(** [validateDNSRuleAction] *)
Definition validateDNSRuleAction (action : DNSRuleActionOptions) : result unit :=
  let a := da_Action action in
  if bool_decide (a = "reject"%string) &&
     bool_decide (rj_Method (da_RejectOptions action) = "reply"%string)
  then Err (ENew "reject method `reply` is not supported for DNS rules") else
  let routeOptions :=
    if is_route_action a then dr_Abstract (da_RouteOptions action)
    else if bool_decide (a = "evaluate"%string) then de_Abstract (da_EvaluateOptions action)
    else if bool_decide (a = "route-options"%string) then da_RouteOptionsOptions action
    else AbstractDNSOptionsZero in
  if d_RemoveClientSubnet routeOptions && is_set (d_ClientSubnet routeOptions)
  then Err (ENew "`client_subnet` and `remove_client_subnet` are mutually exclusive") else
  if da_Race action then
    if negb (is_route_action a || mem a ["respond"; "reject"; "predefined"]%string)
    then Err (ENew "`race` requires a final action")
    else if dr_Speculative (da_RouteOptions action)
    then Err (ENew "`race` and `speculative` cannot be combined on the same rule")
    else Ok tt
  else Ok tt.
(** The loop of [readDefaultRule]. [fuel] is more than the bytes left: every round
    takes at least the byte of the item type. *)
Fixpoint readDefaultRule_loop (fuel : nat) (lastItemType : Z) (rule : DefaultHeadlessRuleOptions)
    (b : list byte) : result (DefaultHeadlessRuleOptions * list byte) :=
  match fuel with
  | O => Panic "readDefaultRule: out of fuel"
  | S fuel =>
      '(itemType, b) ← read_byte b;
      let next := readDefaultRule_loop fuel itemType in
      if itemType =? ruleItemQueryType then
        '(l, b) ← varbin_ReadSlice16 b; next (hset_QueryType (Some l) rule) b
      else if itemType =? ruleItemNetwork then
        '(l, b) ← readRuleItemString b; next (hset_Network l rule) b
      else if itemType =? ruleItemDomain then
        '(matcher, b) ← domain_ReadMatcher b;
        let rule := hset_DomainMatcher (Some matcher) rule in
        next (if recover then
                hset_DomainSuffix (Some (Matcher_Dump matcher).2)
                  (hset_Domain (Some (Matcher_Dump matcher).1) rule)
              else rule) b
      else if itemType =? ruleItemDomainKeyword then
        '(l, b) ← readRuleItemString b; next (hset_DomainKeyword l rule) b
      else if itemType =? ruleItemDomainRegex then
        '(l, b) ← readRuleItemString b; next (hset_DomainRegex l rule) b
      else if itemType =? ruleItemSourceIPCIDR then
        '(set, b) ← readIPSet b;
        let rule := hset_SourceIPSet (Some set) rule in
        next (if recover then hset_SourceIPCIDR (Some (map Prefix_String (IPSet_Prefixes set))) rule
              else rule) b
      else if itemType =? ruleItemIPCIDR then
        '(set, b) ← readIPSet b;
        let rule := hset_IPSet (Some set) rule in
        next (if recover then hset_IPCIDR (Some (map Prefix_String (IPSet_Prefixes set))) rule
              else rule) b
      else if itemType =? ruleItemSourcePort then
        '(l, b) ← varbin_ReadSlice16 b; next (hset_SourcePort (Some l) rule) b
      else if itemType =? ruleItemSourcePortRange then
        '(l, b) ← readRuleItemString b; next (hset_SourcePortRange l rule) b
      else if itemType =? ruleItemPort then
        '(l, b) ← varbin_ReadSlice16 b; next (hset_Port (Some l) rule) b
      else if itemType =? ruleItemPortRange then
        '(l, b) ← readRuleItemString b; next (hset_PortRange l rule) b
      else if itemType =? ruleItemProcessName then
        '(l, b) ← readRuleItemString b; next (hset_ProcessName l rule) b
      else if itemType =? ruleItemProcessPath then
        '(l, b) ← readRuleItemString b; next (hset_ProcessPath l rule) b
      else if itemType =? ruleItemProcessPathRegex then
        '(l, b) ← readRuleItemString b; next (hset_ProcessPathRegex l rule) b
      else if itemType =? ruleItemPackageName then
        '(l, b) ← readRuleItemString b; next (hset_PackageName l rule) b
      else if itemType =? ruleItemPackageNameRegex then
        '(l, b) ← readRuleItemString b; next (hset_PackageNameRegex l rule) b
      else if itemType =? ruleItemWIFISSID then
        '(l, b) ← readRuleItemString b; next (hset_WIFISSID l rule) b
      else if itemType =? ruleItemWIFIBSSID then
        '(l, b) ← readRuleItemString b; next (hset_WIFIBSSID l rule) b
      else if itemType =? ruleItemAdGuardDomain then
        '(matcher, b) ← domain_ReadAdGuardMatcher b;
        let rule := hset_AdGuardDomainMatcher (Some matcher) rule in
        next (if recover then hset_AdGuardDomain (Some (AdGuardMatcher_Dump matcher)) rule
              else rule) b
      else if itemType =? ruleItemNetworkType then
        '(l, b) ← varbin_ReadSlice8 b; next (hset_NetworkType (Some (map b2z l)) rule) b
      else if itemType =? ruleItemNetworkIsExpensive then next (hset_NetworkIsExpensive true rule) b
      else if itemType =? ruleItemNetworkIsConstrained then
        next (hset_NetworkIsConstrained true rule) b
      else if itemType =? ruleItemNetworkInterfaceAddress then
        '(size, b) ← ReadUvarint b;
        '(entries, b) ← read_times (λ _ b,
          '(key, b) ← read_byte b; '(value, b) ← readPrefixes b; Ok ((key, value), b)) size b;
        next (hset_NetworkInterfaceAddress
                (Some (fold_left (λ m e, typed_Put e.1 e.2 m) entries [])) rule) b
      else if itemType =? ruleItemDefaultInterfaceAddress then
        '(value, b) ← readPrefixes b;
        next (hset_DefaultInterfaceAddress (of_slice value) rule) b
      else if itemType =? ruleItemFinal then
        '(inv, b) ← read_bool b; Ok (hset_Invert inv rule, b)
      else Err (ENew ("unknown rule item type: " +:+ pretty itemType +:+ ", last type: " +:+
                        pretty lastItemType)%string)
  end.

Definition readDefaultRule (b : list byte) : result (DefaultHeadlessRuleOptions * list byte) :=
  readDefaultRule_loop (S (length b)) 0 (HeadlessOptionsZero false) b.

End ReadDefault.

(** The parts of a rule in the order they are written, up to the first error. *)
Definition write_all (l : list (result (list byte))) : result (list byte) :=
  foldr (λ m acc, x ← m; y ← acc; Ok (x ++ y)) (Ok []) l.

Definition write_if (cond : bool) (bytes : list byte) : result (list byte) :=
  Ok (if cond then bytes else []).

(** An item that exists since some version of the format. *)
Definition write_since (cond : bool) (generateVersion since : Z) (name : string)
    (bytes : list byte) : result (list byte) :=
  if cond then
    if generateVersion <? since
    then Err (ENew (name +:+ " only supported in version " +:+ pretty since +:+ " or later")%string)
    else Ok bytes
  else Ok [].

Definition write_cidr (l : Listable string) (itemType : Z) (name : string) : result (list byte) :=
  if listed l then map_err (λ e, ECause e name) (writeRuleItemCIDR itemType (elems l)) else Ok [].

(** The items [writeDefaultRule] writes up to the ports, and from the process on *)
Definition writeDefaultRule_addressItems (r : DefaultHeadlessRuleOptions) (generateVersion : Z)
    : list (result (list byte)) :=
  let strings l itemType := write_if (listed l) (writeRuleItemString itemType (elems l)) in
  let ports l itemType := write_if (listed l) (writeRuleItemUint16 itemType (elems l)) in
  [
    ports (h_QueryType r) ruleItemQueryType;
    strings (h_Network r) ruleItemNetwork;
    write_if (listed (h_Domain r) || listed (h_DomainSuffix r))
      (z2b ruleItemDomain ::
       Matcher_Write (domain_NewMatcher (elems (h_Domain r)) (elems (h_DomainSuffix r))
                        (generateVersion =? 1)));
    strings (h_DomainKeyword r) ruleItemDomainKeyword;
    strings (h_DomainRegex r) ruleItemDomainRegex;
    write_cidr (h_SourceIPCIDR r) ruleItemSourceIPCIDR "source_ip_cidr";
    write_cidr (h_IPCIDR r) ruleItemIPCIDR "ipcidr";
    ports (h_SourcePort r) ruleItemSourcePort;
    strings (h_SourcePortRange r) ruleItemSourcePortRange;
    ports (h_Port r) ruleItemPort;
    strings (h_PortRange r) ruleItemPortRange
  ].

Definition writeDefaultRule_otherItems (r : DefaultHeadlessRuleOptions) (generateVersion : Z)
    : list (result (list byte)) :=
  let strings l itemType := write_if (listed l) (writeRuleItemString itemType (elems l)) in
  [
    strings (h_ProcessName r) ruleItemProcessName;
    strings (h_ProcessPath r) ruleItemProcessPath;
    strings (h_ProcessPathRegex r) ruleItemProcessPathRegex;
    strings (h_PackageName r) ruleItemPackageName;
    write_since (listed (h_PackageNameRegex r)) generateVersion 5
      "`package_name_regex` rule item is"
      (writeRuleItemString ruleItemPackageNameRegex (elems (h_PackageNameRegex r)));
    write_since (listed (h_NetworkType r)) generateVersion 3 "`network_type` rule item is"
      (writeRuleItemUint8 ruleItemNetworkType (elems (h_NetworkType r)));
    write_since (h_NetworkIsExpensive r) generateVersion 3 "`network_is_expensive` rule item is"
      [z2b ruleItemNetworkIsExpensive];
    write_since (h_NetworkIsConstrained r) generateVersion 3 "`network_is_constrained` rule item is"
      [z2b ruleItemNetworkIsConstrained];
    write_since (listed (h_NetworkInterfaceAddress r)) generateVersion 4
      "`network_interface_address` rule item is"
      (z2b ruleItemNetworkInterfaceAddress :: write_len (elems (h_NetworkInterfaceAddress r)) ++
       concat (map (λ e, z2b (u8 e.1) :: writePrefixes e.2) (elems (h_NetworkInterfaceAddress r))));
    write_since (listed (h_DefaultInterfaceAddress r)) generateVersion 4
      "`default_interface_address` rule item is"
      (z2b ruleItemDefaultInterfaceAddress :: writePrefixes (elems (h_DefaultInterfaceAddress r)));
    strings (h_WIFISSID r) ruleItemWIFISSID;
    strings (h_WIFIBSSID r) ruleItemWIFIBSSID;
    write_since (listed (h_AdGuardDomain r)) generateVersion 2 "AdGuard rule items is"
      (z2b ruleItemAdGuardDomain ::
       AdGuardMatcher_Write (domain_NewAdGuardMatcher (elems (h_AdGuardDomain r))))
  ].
::::::::::
TASK GOAL: Copy the lines of the data above exactly as written, beginning with the line containing "let rule := hset_DomainMatcher" and ending with the line containing "(hset_Port (Some l) rule) b", and leave out all other lines.

ANSWER BOX:
        let rule := hset_DomainMatcher (Some matcher) rule in
        next (if recover then
                hset_DomainSuffix (Some (Matcher_Dump matcher).2)
                  (hset_Domain (Some (Matcher_Dump matcher).1) rule)
              else rule) b
      else if itemType =? ruleItemDomainKeyword then
        '(l, b) ← readRuleItemString b; next (hset_DomainKeyword l rule) b
      else if itemType =? ruleItemDomainRegex then
        '(l, b) ← readRuleItemString b; next (hset_DomainRegex l rule) b
      else if itemType =? ruleItemSourceIPCIDR then
        '(set, b) ← readIPSet b;
        let rule := hset_SourceIPSet (Some set) rule in
        next (if recover then hset_SourceIPCIDR (Some (map Prefix_String (IPSet_Prefixes set))) rule
              else rule) b
      else if itemType =? ruleItemIPCIDR then
        '(set, b) ← readIPSet b;
        let rule := hset_IPSet (Some set) rule in
        next (if recover then hset_IPCIDR (Some (map Prefix_String (IPSet_Prefixes set))) rule
              else rule) b
      else if itemType =? ruleItemSourcePort then
        '(l, b) ← varbin_ReadSlice16 b; next (hset_SourcePort (Some l) rule) b
      else if itemType =? ruleItemSourcePortRange then
        '(l, b) ← readRuleItemString b; next (hset_SourcePortRange l rule) b
      else if itemType =? ruleItemPort then
        '(l, b) ← varbin_ReadSlice16 b; next (hset_Port (Some l) rule) b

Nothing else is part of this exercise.